**Exercise**
Report each line of the data that includes the word "Hint".

(Stored items)
Lemma has_bit x n : 0 <= n -> has x (bit n) = Z.testbit x n.
Proof.
  intros Hn. unfold has. destruct (Z.testbit x n) eqn:E.
  - apply negb_true_iff, Z.eqb_neq. intros H0.
    apply (f_equal (fun z => Z.testbit z n)) in H0.
    rewrite Z.land_spec, E, testbit_bit, Z.eqb_refl, Z.bits_0 in H0 by done. done.
  - apply negb_false_iff, Z.eqb_eq, Z.bits_inj'. intros i Hi.
    rewrite Z.land_spec, testbit_bit, Z.bits_0 by done.
    destruct (Z.eqb_spec i n) as [->|]; [by rewrite E|by rewrite andb_false_r].
Qed.

Lemma bit_range w n : 0 <= n < w -> in_range w (bit n).
Proof.
  intros. unfold bit, in_range. rewrite Z.shiftl_1_l.
  split; [by apply Z.pow_nonneg|]. apply Z.pow_lt_mono_r; lia.
Qed.

Lemma land_range w x y : 0 <= w -> in_range w x -> 0 <= y -> in_range w (Z.land x y).
Proof.
  intros Hw Hx Hy. apply range_of_testbit; [done| |].
  - apply Z.land_nonneg. unfold in_range in Hx. lia.
  - intros i Hi. by rewrite Z.land_spec, (testbit_range w).
Qed.

Lemma lor_range w x y : 0 <= w -> in_range w x -> in_range w y -> in_range w (Z.lor x y).
Proof.
  intros Hw Hx Hy. apply range_of_testbit; [done| |].
  - apply Z.lor_nonneg. unfold in_range in *. lia.
  - intros i Hi. by rewrite Z.lor_spec, !(testbit_range w).
Qed.
Lemma lxor_range w x y : 0 <= w -> in_range w x -> in_range w y -> in_range w (Z.lxor x y).
Proof.
  intros Hw Hx Hy. apply range_of_testbit; [done| |].
  - apply Z.lxor_nonneg. unfold in_range in *. lia.
  - intros i Hi. rewrite Z.lxor_spec, !(testbit_range w) by done. done.
Qed.

Lemma bnot_range w x : 0 <= w -> in_range w (bnot w x).
Proof. apply trunc_range. Qed.
End Integers.

#[export] Hint Rewrite testbit_trunc testbit_bnot testbit_bit Z.land_spec Z.lor_spec
  Z.lxor_spec Z.lnot_spec Z.shiftl_spec Z.shiftr_spec Z.bits_0 using lia : zbits.
#[export] Hint Resolve trunc_range bit_range land_range lor_range bnot_range : ixgbe.

(** [lia] with division and modulo by constants. *)
Ltac zlia := Z.to_euclidean_division_equations; lia.

(** Equality of two integers bit by bit. *)
Ltac bitwise i :=
  apply Z.bits_inj'; intros i ?; autorewrite with zbits;
  repeat match goal with
  | |- context [?a <? ?b] => destruct (Z.ltb_spec a b)
  | |- context [?a =? ?b] => destruct (Z.eqb_spec a b)
  end; subst; simpl; autorewrite with zbits; try btauto.

Section WP.
Context {S : Type}.
Implicit Types s : S.

Lemma wp_ret {A} (a : A) (Q : A -> S -> Prop) s : Q a s -> wp (mret a) Q s.
Proof. done. Qed.

Lemma wp_bind {A B} (m : comp S A) (f : A -> comp S B) Q s :
  wp m (fun a s' => wp (f a) Q s') s -> wp (m ≫= f) Q s.
Proof. unfold wp, mbind, comp_bind. by destruct (m s). Qed.

Lemma wp_mono {A} (m : comp S A) (P Q : A -> S -> Prop) s :
  wp m P s -> (forall a s', P a s' -> Q a s') -> wp m Q s.
Proof. unfold wp. destruct (m s); naive_solver. Qed.

Lemma wp_get (Q : S -> S -> Prop) s : Q s s -> wp get Q s.
Proof. done. Qed.

Lemma wp_gets {A} (f : S -> A) (Q : A -> S -> Prop) s : Q (f s) s -> wp (gets f) Q s.
Proof. done. Qed.

Lemma wp_modify (f : S -> S) (Q : unit -> S -> Prop) s : Q tt (f s) -> wp (modify f) Q s.
Proof. done. Qed.

Lemma wp_done {A} (m : comp S A) Q s :
  wp m Q s <-> exists a s', m s = Done a s' /\ Q a s'.
Proof. unfold wp. destruct (m s); naive_solver. Qed.

Lemma wp_conj {A} (m : comp S A) (P Q : A -> S -> Prop) s :
  wp m P s -> wp m Q s -> wp m (fun a s' => P a s' /\ Q a s') s.
Proof. unfold wp. destruct (m s); naive_solver. Qed.

Lemma wp_nth_c {A} (l : list A) i a (Q : A -> S -> Prop) s :
  0 <= i -> l !! Z.to_nat i = Some a -> Q a s -> wp (nth_c l i) Q s.
Proof.
  intros Hi Hl HQ. unfold nth_c, wp.
  destruct (Z.ltb_spec i 0); [lia|]. by rewrite Hl.
Qed.

Lemma wp_upd_c {A} (l : list A) i x (Q : list A -> S -> Prop) s :
  0 <= i < Z.of_nat (length l) -> Q (<[Z.to_nat i := x]> l) s -> wp (upd_c l i x) Q s.
Proof.
  intros Hi HQ. unfold upd_c, wp.
  destruct (Z.ltb_spec i 0); [lia|]. destruct (Z.leb_spec (Z.of_nat (length l)) i); [lia|].
  done.
Qed.

(** Loop rules: an invariant indexed by the loop counter. *)
Lemma wp_for_loop n i (body : Z -> comp S unit) (Inv : Z -> S -> Prop) s :
  Inv i s ->
  (forall k s', i <= k < i + Z.of_nat n -> Inv k s' ->
     wp (body k) (fun _ s'' => Inv (k + 1) s'') s') ->
  wp (for_loop n i body) (fun _ s' => Inv (i + Z.of_nat n) s') s.
Proof.
  revert i s. induction n as [|n IH]; intros i s H0 Hb; simpl.
  - apply wp_ret. by replace (i + Z.of_nat 0) with i by lia.
  - apply wp_bind. eapply wp_mono; [apply Hb; [lia|done]|].
    simpl. intros _ s' H1.
    eapply wp_mono; [apply IH; [done|]|].
    + intros k s'' Hk. apply Hb. lia.
    + simpl. intros _ s''. by replace (i + 1 + Z.of_nat n) with (i + Z.of_nat (Datatypes.S n)) by lia.
Qed.

Lemma wp_for_acc {A} n i (a : A) (body : Z -> A -> comp S A) (Inv : Z -> A -> S -> Prop) s :
  Inv i a s ->
  (forall k b s', i <= k < i + Z.of_nat n -> Inv k b s' ->
     wp (body k b) (fun b' s'' => Inv (k + 1) b' s'') s') ->
  wp (for_acc n i a body) (fun b s' => Inv (i + Z.of_nat n) b s') s.
Proof.
  revert i a s. induction n as [|n IH]; intros i a s H0 Hb; simpl.
  - apply wp_ret. by replace (i + Z.of_nat 0) with i by lia.
  - apply wp_bind. eapply wp_mono; [apply Hb; [lia|done]|].
    simpl. intros a' s' H1.
    eapply wp_mono; [apply IH; [done|]|].
    + intros k b s'' Hk. apply Hb. lia.
    + simpl. intros b s''. by replace (i + 1 + Z.of_nat n) with (i + Z.of_nat (Datatypes.S n)) by lia.
Qed.

Lemma wp_for_collect {A} n i (body : Z -> comp S A) (Inv : Z -> list A -> S -> Prop) s :
  Inv i [] s ->
  (forall k l s', i <= k < i + Z.of_nat n -> Inv k l s' ->
     wp (body k) (fun a s'' => Inv (k + 1) (l ++ [a]) s'') s') ->
  wp (for_collect n i body) (fun l s' => Inv (i + Z.of_nat n) l s') s.
Proof.
  intros H0 Hb.
  enough (forall n' k l s', i <= k -> k + Z.of_nat n' = i + Z.of_nat n -> Inv k l s' ->
    wp (for_collect n' k body) (fun l' s'' => Inv (i + Z.of_nat n) (l ++ l') s'') s') as Hg.
  { specialize (Hg n i [] s). simpl in Hg. apply Hg; [lia|lia|done]. }
  induction n' as [|n' IH]; intros k l s' Hk He Hi; simpl.
  - apply wp_ret. rewrite app_nil_r. by replace (i + Z.of_nat n) with k by lia.
  - apply wp_bind. eapply wp_mono; [apply Hb; [lia|done]|]. simpl. intros a s1 H1.
    apply wp_bind. eapply wp_mono; [apply (IH (k + 1)); [lia|lia|done]|].
    simpl. intros l' s2 H2. apply wp_ret. by rewrite <- app_assoc in H2.
Qed.

Lemma for_break_S {A B} n i (a : A) (body : Z -> A -> comp S (A + B)) :
  for_break (Datatypes.S n) i a body =
    (r ← body i a;
     match r with inl a' => for_break n (i + 1) a' body | inr b => mret (inr b) end).
Proof. done. Qed.

Lemma wp_for_break {A B} n i (a : A) (body : Z -> A -> comp S (A + B))
    (Inv : Z -> A -> S -> Prop) (Q : A + B -> S -> Prop) s :
  Inv i a s ->
  (forall k b s', i <= k < i + Z.of_nat n -> Inv k b s' ->
     wp (body k b) (fun r s'' => match r with
                                 | inl b' => Inv (k + 1) b' s''
                                 | inr c => Q (inr c) s''
                                 end) s') ->
  (forall b s', Inv (i + Z.of_nat n) b s' -> Q (inl b) s') ->
  wp (for_break n i a body) Q s.
Proof.
  revert i a s. induction n as [|n IH]; intros i a s H0 Hb He; simpl.
  - apply wp_ret, He. by replace (i + Z.of_nat 0) with i by lia.
  - apply wp_bind. eapply wp_mono; [apply Hb; [lia|done]|].
    simpl. intros [b|c] s' H1; [|by apply wp_ret].
    apply IH; [done| |].
    + intros k b' s'' Hk. apply Hb. lia.
    + intros b' s'' H2. apply He.
      by replace (i + Z.of_nat (Datatypes.S n)) with (i + 1 + Z.of_nat n) by lia.
Qed.
End WP.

**Your solution**
#[export] Hint Rewrite testbit_trunc testbit_bnot testbit_bit Z.land_spec Z.lor_spec
#[export] Hint Resolve trunc_range bit_range land_range lor_range bnot_range : ixgbe.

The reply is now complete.